If you’re a payday lender – and there are a lot of you out there, it turns out; you’re like Legion – a constant dilemma is how best to differentiae yourself from all of the competition.  With most states regulating the maximum in fees and interest, getting consumers with immediate financial crises to choo-choo-choose you can be daunting.

Dollar Financial, based in Berwyn, Pennsylvania, may have a couple strategies that work: (1) Separate out the collections piece of your business, so that the folks interacting with the consumers aren’t the folks trying to collect from the consumers; and (2) Expand northward to Canada.

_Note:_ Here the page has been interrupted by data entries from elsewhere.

(* ===== verification/SchedulerEdf.v ===== *)
(** * The earliest deadline first scheduler

    [score/src/scheduleredf*.c], [scheduleredfimpl.h]: the ready threads are the
    nodes of a red-black tree ordered by priority.  The priority of a thread
    with a deadline is its deadline; other threads have the most significant
    bit set and run in the background.  The tree handler is that of [RBTree.v];
    the minimum of a tree, [RB_MIN] of [sys/tree.h], joins its interface. *)

From stdpp Require Import base tactics numbers option list list_numbers gmap fin_maps.
From Stdlib Require Import ZArith Lia.
From S2P Require Import Prelude Chain Status Timespec RBTree RBTreeFacts Thread Scheduler.

Open Scope Z_scope.

(** The minimum of a tree, from [sys/tree.h]. *)
Class SysTreeMin := { RB_MIN : rb_state -> Z }.
Class SysTreeMinLaws `{SysTreeMin} := {
  RB_MIN_law : forall s t, is_tree s t -> RB_MIN s = default NULL (head (inorder t))
}.

(** The node of a thread in the tree has the address of the thread. *)
Record Scheduler_EDF_Context := mk_EDF_context {
  edf_Ready : rb_state;
  edf_priority : gmap Z Z
}.

Definition SCHEDULER_EDF_PRIO_MSB : Z := 9223372036854775808.

Definition Scheduler_EDF_Map_priority (priority : Z) : Z := Z.lor SCHEDULER_EDF_PRIO_MSB priority.
Definition Scheduler_EDF_Unmap_priority (priority : Z) : Z :=
  Z.land priority (u64 (Z.lnot SCHEDULER_EDF_PRIO_MSB)).

Section EDF.
Context `{Bintime} `{SysTree} `{SysTreeMin}.

Abbreviation M := (cm (sched_state Scheduler_EDF_Context)).

Definition set_edf_Ready v (c : Scheduler_EDF_Context) : Scheduler_EDF_Context := mk_EDF_context v (edf_priority c).
Definition set_edf_priority v (c : Scheduler_EDF_Context) : Scheduler_EDF_Context := mk_EDF_context (edf_Ready c) v.

Definition in_Ready {A} (m : cm rb_state A) : M A :=
  zoom (fun s => edf_Ready (sc_context s)) (fun r s => set_sc_context (set_edf_Ready r (sc_context s)) s) m.

Definition RBTree_Minimum : cm rb_state Z := gets RB_MIN.

(** The comparisons of a key with the node [right] of the tree. *)
Definition Scheduler_EDF_Less (m : gmap Z Z) (prio_left right : Z) : bool := prio_left <? default 0 (m !! right).
Definition Scheduler_EDF_Less_or_equal (m : gmap Z Z) (prio_left right : Z) : bool :=
  prio_left <=? default 0 (m !! right).

Definition Scheduler_EDF_Enqueue (node priority : Z) : M unit :=
  m ← gets (fun s => edf_priority (sc_context s));
  in_Ready (RBTree_Insert_inline node (Scheduler_EDF_Less m priority));;
  mret tt.
Definition Scheduler_EDF_Enqueue_first (node priority : Z) : M unit :=
  m ← gets (fun s => edf_priority (sc_context s));
  in_Ready (RBTree_Insert_inline node (Scheduler_EDF_Less_or_equal m priority));;
  mret tt.
Definition Scheduler_EDF_Extract (node : Z) : M unit := in_Ready (RBTree_Extract node).
Definition Scheduler_EDF_Extract_body (the_thread : Z) : M unit := Scheduler_EDF_Extract the_thread.

(** The owner of the null pointer is no thread. *)
Definition Scheduler_EDF_Schedule_body (the_thread : Z) (force_dispatch : bool) : M unit :=
  first ← in_Ready RBTree_Minimum;
  if first =? NULL then lift (Undef Bad_address)
  else Scheduler_Update_heir first force_dispatch.

Definition edf_set_priority (the_node priority : Z) : M unit :=
  modify (fun s => set_sc_context
    (set_edf_priority (<[the_node := priority]> (edf_priority (sc_context s))) (sc_context s)) s).
Definition edf_get_priority (the_node : Z) : M Z :=
  c ← gets sc_context; lift (mem_load (edf_priority c) the_node).

Definition Scheduler_EDF_Initialize : M unit := in_Ready RBTree_Initialize_empty.

(** [_RBTree_Initialize_node] does nothing outside of a debug configuration. *)
Definition Scheduler_EDF_Node_initialize (the_node priority : Z) : M unit :=
  Scheduler_Node_do_initialize the_node priority;;
  edf_set_priority the_node priority.

Definition Scheduler_EDF_Block (the_thread : Z) : M unit :=
  Scheduler_Generic_block the_thread Scheduler_EDF_Extract_body Scheduler_EDF_Schedule_body.

Definition Scheduler_EDF_Unblock (the_thread : Z) : M unit :=
  p ← Scheduler_Node_get_priority the_thread;
  let priority := p.1 in
  edf_set_priority the_thread priority;;
  Scheduler_EDF_Enqueue the_thread priority;;
  heir ← gets sc_heir;
  heir_priority ← Thread_Get_priority heir;
  c_if (priority <? heir_priority)
    (Scheduler_Update_heir the_thread (priority =? Z.lor SCHEDULER_EDF_PRIO_MSB PRIORITY_PSEUDO_ISR)).

Definition Scheduler_EDF_Update_priority (the_thread : Z) : M unit :=
  ready ← Thread_Is_ready the_thread;
  if negb ready then mret tt
  else
    p ← Scheduler_Node_get_priority the_thread;
    let priority := p.1 in
    old ← edf_get_priority the_thread;
    if priority =? old then mret tt
    else
      edf_set_priority the_thread priority;;
      Scheduler_EDF_Extract the_thread;;
      (if (p.2 : bool) then Scheduler_EDF_Enqueue_first the_thread priority
       else Scheduler_EDF_Enqueue the_thread priority);;
      Scheduler_EDF_Schedule_body the_thread false.

Definition Scheduler_EDF_Yield (the_thread : Z) : M unit :=
  Scheduler_EDF_Extract the_thread;;
  priority ← edf_get_priority the_thread;
  Scheduler_EDF_Enqueue the_thread priority;;
  Scheduler_EDF_Schedule_body the_thread true.

Definition Scheduler_EDF_Schedule (the_thread : Z) : M unit := Scheduler_EDF_Schedule_body the_thread false.

Definition SCHEDULER_EDF_ENTRY_POINTS : Scheduler_Operations Scheduler_EDF_Context :=
  mk_Scheduler_Operations (fun _ => Scheduler_EDF_Initialize) Scheduler_EDF_Schedule Scheduler_EDF_Yield
    Scheduler_EDF_Block Scheduler_EDF_Unblock Scheduler_EDF_Update_priority
    Scheduler_EDF_Map_priority Scheduler_EDF_Node_initialize.

End EDF.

Dollar’s collection call center is located in Salt Lake City, and about 150 employees analyze customers’ borrowing patterns and payment records, then find them by phone.

"(If store managers collect money), it’s kind of spoiling the relationship with customers," CEO Jeffrey Weiss told Investor’s Business Daily. "You want customers to have a very pleasant relationship with store personnel."

Weiss says collection staffers call installment loan borrowers eight to 10 times to encourage payments. As a result, 75% of customers return to the store to make payments.  Which makes Dollar a very good collector – at least according to analysts.  The company’s charge-off rate was 1.8% in Q2 of fiscal 2007 — lower than the industry average of 3% to 3.5%.